Des Pudels Kern
Die Ankündigung der Wartungsverlängerung war notwendig, da – vor Beginn der Covid- 19-Pandemie – erst knapp über zehn Prozent der SAP-Kunden die Umstellung auf S/4 Hana vollzogen haben. Dies dürfte sich seitdem wenig geändert haben, zumal inzwischen weniger neue Projekte begonnen werden. Jedenfalls ein spannender Zeitpunkt, um zu sehen, wohin bei vielen SAP-Kunden die Reise geht.
Eine Umstellung ist im seltensten Fall eine 1:1-Umstellung der bestehenden Prozesse auf S/4. Diese Veränderung ist – die notwendigen internen und externen Ressourcen vorausgesetzt – auch eine gute Gelegenheit, weitere Änderungen parallel durchzuführen: Dies kann die Implementierung weiterer Geschäftsprozesse auf S/4 beinhalten, die bisher noch nicht digital durchgeführt wurden.
Das ist der „einfachste“ Weg, der die Implementierungskosten und -zeiten erst einmal klein hält. Eine weitere Option ist die Zusammenführung weiterer bereits digitaler Geschäftsprozesse von anderen Lösungen auf S/4. Eine interessante Option, vor allem, wenn das Unternehmen Legacy-Lösungen hat, die nur schwierig und teuer zu warten sind.
Bei einem „Best of Breed“-Ansatz dagegen wird S/4 als Kern implementiert und weitere Funktionalitäten aus dem bestehenden SAP-System ausgelagert. Dies bietet sich z. B. für CRM, Human Resources, Supply Chain Management oder IoT an.

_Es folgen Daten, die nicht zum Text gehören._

(* ===== verification/MarketState.v ===== *)
(** * MarketState: positions, the account and the fold over fills

    services/workers/src/market: the data of types.ts, position.ts, account.ts and
    state.ts.  A position is a pure fold of fills and the account of the realised PnL
    deltas; a valuation derives from both.  An object keyed by symbol is a finite map,
    and [Object.keys(o).sort()] is [sortedKeys]. *)

From stdpp Require Import gmap.
From S2P Require Import Prelude JsNumber JsText JsDecimal Json StageTypes.

Local Open Scope string_scope.
Local Open Scope list_scope.

(** ** Objects used as maps *)

(** Code unit order; for ASCII symbols it is the byte order. *)
Definition strLeb (a b : string) : bool :=
  match String.compare a b with Gt => false | _ => true end.

Fixpoint insertSorted (k : string) (ks : list string) : list string :=
  match ks with
  | [] => [k]
  | k' :: ks' => if strLeb k k' then k :: ks else k' :: insertSorted k ks'
  end.

Definition sortStrings (ks : list string) : list string := foldr insertSorted [] ks.

(** [Object.keys(o).sort()] *)
Definition sortedKeys {V} (m : gmap string V) : list string :=
  sortStrings (List.map fst (map_to_list m)).

(** ** Data (types.ts) *)

Inductive PositionSide := PS_LONG | PS_SHORT | PS_FLAT.

#[export] Instance PositionSide_eq_dec : EqDecision PositionSide.
Proof. solve_decision. Defined.

Definition showPositionSide (s : PositionSide) : string :=
  match s with PS_LONG => "LONG" | PS_SHORT => "SHORT" | PS_FLAT => "FLAT" end.

Inductive OrderSide := BUY | SELL.

#[export] Instance OrderSide_eq_dec : EqDecision OrderSide.
Proof. solve_decision. Defined.

Definition showOrderSide (s : OrderSide) : string := match s with BUY => "BUY" | SELL => "SELL" end.

Inductive ProviderMode := historical | replay | realtime.

Record Quote := { qt_symbol : string; qt_ts : string; qt_price : string }.

Record Order := {
  or_orderId : string;
  or_intentId : string;
  or_symbol : string;
  or_side : OrderSide;
  or_qty : string;
  or_price : string;
  or_brokerId : string;
  or_lineage : ExecutionLineage
}.

Record Fill := {
  fl_orderId : string;
  fl_intentId : string;
  fl_symbol : string;
  fl_side : OrderSide;
  fl_qty : string;
  fl_price : string;
  fl_lineage : ExecutionLineage
}.

Record Position := {
  mp_symbol : string;
  mp_netQty : string;
  mp_avgEntryPrice : string;
  mp_realizedPnl : string;
  mp_markPrice : string
}.

#[export] Instance Position_eq_dec : EqDecision Position.
Proof. solve_decision. Defined.

Record Account := { ac_cashBalance : string; ac_realizedPnl : string }.

#[export] Instance Account_eq_dec : EqDecision Account.
Proof. solve_decision. Defined.

Record AccountValuation := {
  av_cashBalance : string;
  av_realizedPnl : string;
  av_unrealizedPnl : string;
  av_equity : string;
  av_marginUsed : string;
  av_buyingPower : string;
  av_grossExposure : string
}.

Record MarketState := {
  ms_positions : gmap string Position;
  ms_account : Account
}.

(** ** position.ts *)

(** 1e-9 *)
Definition QTY_EPSILON : number := ndec 1 9.

Definition flatPosition (symbol : string) : Position := {|
  mp_symbol := symbol;
  mp_netQty := quantizeQty (nint 0);
  mp_avgEntryPrice := quantizePrice (nint 0);
  mp_realizedPnl := quantizePnl (nint 0);
  mp_markPrice := quantizePrice (nint 0)
|}.

Definition positionSide (p : Position) : PositionSide :=
  let q := parseDecimal (mp_netQty p) in
  if ngt q QTY_EPSILON then PS_LONG
  else if nlt q (nneg QTY_EPSILON) then PS_SHORT
  else PS_FLAT.

Definition signedFillQty (fill : Fill) : number :=
  let q := parseDecimal (fl_qty fill) in
  match fl_side fill with BUY => q | SELL => nneg q end.

(** [Math.sign] *)
Definition nsign (x : number) : number :=
  if isNaN x then NaN
  else if nlt (nint 0) x then nint 1
  else if nlt x (nint 0) then nint (-1)
  else x.

(** The cost basis and the realised PnL after a fill of signed quantity f at a price. *)
Definition fillBasis (cur a price realized f : number) : number * number :=
  if nle (nabs cur) QTY_EPSILON then (price, realized)
  else if neq (nsign cur) (nsign f) then
    (ndiv (nadd (nmul (nabs cur) a) (nmul (nabs f) price)) (nadd (nabs cur) (nabs f)), realized)
  else
    let closeQty := nmin (nabs f) (nabs cur) in
    let realized' := nadd realized (nmul (nmul closeQty (nsub price a)) (nsign cur)) in
    (if nlt (nabs f) (nabs cur) then a
     else if ngt (nabs f) (nabs cur) then price
     else nint 0, realized').

Definition applyFill (p : Position) (fill : Fill) : Position :=
  let cur := parseDecimal (mp_netQty p) in
  let price := parseDecimal (fl_price fill) in
  let f := signedFillQty fill in
  let next := nadd cur f in
  let '(avg, realized) :=
    fillBasis cur (parseDecimal (mp_avgEntryPrice p)) price (parseDecimal (mp_realizedPnl p)) f in
  let flat := nle (nabs next) QTY_EPSILON in
  {|
    mp_symbol := mp_symbol p;
    mp_netQty := quantizeQty (if flat then nint 0 else next);
    mp_avgEntryPrice := quantizePrice (if flat then nint 0 else avg);
    mp_realizedPnl := quantizePnl realized;
    mp_markPrice := quantizePrice price
  |}.

Definition reconstructPosition (fills : list Fill) (seed : option Position) : Position :=
  let symbol := match seed, fills with
    | Some p, _ => mp_symbol p
    | None, f :: _ => fl_symbol f
    | None, [] => ""
    end in
  foldl applyFill (match seed with Some p => p | None => flatPosition symbol end) fills.

(** [positionNotional] and [unrealizedPnl] at the stored mark. *)
Definition positionNotional (p : Position) : number :=
  nmul (nabs (parseDecimal (mp_netQty p))) (parseDecimal (mp_markPrice p)).

Definition positionNotionalString (p : Position) : string := quantizeNotional (positionNotional p).

Definition unrealizedPnl (p : Position) : number :=
  let q := parseDecimal (mp_netQty p) in
  if nle (nabs q) QTY_EPSILON then nint 0
  else nmul q (nsub (parseDecimal (mp_markPrice p)) (parseDecimal (mp_avgEntryPrice p))).

Definition unrealizedPnlString (p : Position) : string := quantizePnl (unrealizedPnl p).

(** ** account.ts *)

Record AccountConfig := { acf_initialCash : number; acf_leverage : number }.

Definition DEFAULT_ACCOUNT_CONFIG : AccountConfig :=
  {| acf_initialCash := nint 1000000; acf_leverage := nint 1 |}.

Definition emptyAccount (config : AccountConfig) : Account := {|
  ac_cashBalance := quantizePnl (acf_initialCash config);
  ac_realizedPnl := quantizePnl (nint 0)
|}.

(** applyRealized, with the default fee of 0. *)
Definition applyRealized (account : Account) (realizedDelta fee : number) : Account := {|
  ac_cashBalance := quantizePnl (nsub (nadd (parseDecimal (ac_cashBalance account)) realizedDelta) fee);
  ac_realizedPnl := quantizePnl (nadd (parseDecimal (ac_realizedPnl account)) realizedDelta)
|}.

(** The sum over the positions in the order of their symbols. *)
Definition sumPositions (f : number -> Position -> number) (positions : gmap string Position) : number :=
  foldl (fun acc symbol => match positions !! symbol with Some p => f acc p | None => acc end)
    (nint 0) (sortedKeys positions).

Definition valuateAccount (account : Account) (positions : gmap string Position)
    (config : AccountConfig) : AccountValuation :=
  let unrealized := sumPositions (fun acc p => nadd acc (unrealizedPnl p)) positions in
  let gross := sumPositions (fun acc p => nadd acc (positionNotional p)) positions in
  let cash := parseDecimal (ac_cashBalance account) in
  let realized := parseDecimal (ac_realizedPnl account) in
  let equity := nadd cash unrealized in
  let leverage := if ngt (acf_leverage config) (nint 0) then acf_leverage config else nint 1 in
  let marginUsed := ndiv gross leverage in
  let buyingPower := nsub (nmul equity leverage) gross in
  {|
    av_cashBalance := quantizePnl cash;
    av_realizedPnl := quantizePnl realized;
    av_unrealizedPnl := quantizePnl unrealized;
    av_equity := quantizePnl equity;
    av_marginUsed := quantizeNotional marginUsed;
    av_buyingPower := quantizePnl buyingPower;
    av_grossExposure := quantizeNotional gross
  |}.

(** ** state.ts *)

Definition REALIZED_EPSILON : number := ndec 1 9.

Definition emptyMarketState (config : AccountConfig) : MarketState :=
  {| ms_positions := ∅; ms_account := emptyAccount config |}.

Definition applyFillToMarketState (state : MarketState) (fill : Fill) : MarketState :=
  let prior := default (flatPosition (fl_symbol fill)) (ms_positions state !! fl_symbol fill) in
  let nextPos := applyFill prior fill in
  let realizedDelta := nsub (parseDecimal (mp_realizedPnl nextPos)) (parseDecimal (mp_realizedPnl prior)) in
  let account :=
    if ngt (nabs realizedDelta) REALIZED_EPSILON
    then applyRealized (ms_account state) realizedDelta (nint 0)
    else ms_account state in
  {| ms_positions := <[fl_symbol fill := nextPos]> (ms_positions state); ms_account := account |}.

Definition reconstructMarketState (fills : list Fill) (config : AccountConfig) : MarketState :=
  foldl applyFillToMarketState (emptyMarketState config) fills.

Der Übergang in die Cloud steht bei vielen Unternehmen auf der Agenda. Damit stellt sich auch bei der Umstellung auf S/4 die Frage, ob die neue Lösung (weiterhin) als On-premises-Lösung oder als Private Cloud eingesetzt oder gleich ein moderner Hybrid-Cloud-Ansatz gewählt wird. Auch wenn ein „Born in the Cloud“-Ansatz bei SAP nicht machbar ist, da die Applikationen aus dem On-premises-Bereich kommen, fahren doch immer mehr Unternehmen eine „Cloud First“-Strategie.
Hier gibt allerdings SAP selbst wenig Hilfestellung: Auf der einen Seite gibt es Hyperscaler wie AWS, IBM, MS Azure oder Google, die mit unterschiedlichen Strategien Angebote für SAP-Kunden haben. Andererseits tritt SAP mit der SAP-Cloud selbst als Anbieter auf. Dies ist ein klassischer Konflikt, da SAP eine maßgeschneiderte Lösung in Konkurrenz zu ihren Partnern selbst betreibt.
Allerdings spielt diese außerhalb des SAP-Ökosystems keine tragende Rolle. Kunden kann hier ein Hybrid-Cloud-Ansatz helfen, bei dem zu jeder Zeit Komponenten in die jeweils frei wählbare Cloud transferiert werden können und zwischen diversen Clouds und Bare Metal gemischt wird.
Nach wie vor eine wichtige Option für viele Kunden ist das Application Management (eine Kombination aus der Entwicklung und Betreuung von Applikationen über deren gesamten Lebenszyklus). Vor allem bei Kunden, die das in SAP ECC und R/3 auch schon genutzt haben. Dies ist neben der Entscheidung für den Betrieb und den Service auch eine Entscheidung für das Deployment. Hier spielen die Anbieter ihre Stärken aus, die zusätzliche Schichten für Containerisierung und Microservices oder auf SAP maßgeschneiderte Best Practices anbieten.
Sobald sie ihr Ziel auf die eine oder andere Weise erreicht haben, haben die Kunden mit S/4 dann die ideale Basis, um ihre digitale Transformation voranzubringen. Das SAP-Kernsystem bringt die notwendigen Technologien wie AI oder Big-Data-Tools entweder bereits mit oder Drittlösungen wie IoT, Supply-Chain-Lösungen, CRM und viele andere können einfach angebunden werden.
Damit ist – abhängig vom Betreibermodell – die Basis S/4 Hana. Da S/4 ein einheitliches Datenmodell fordert und fördert, unterstützt es damit die Interoperabilität zwischen den unterschiedlichen Kundenlösungen, inklusive verschiedener SAP-Systeme. In Summe ergibt das Gesamtlösungen, die von außen wie aus einem Guss wirken, auch wenn nicht sichtbar ist – wie beim Pudel –, was der Kern ist (der Hund) und was die Drittsysteme (die Frisur).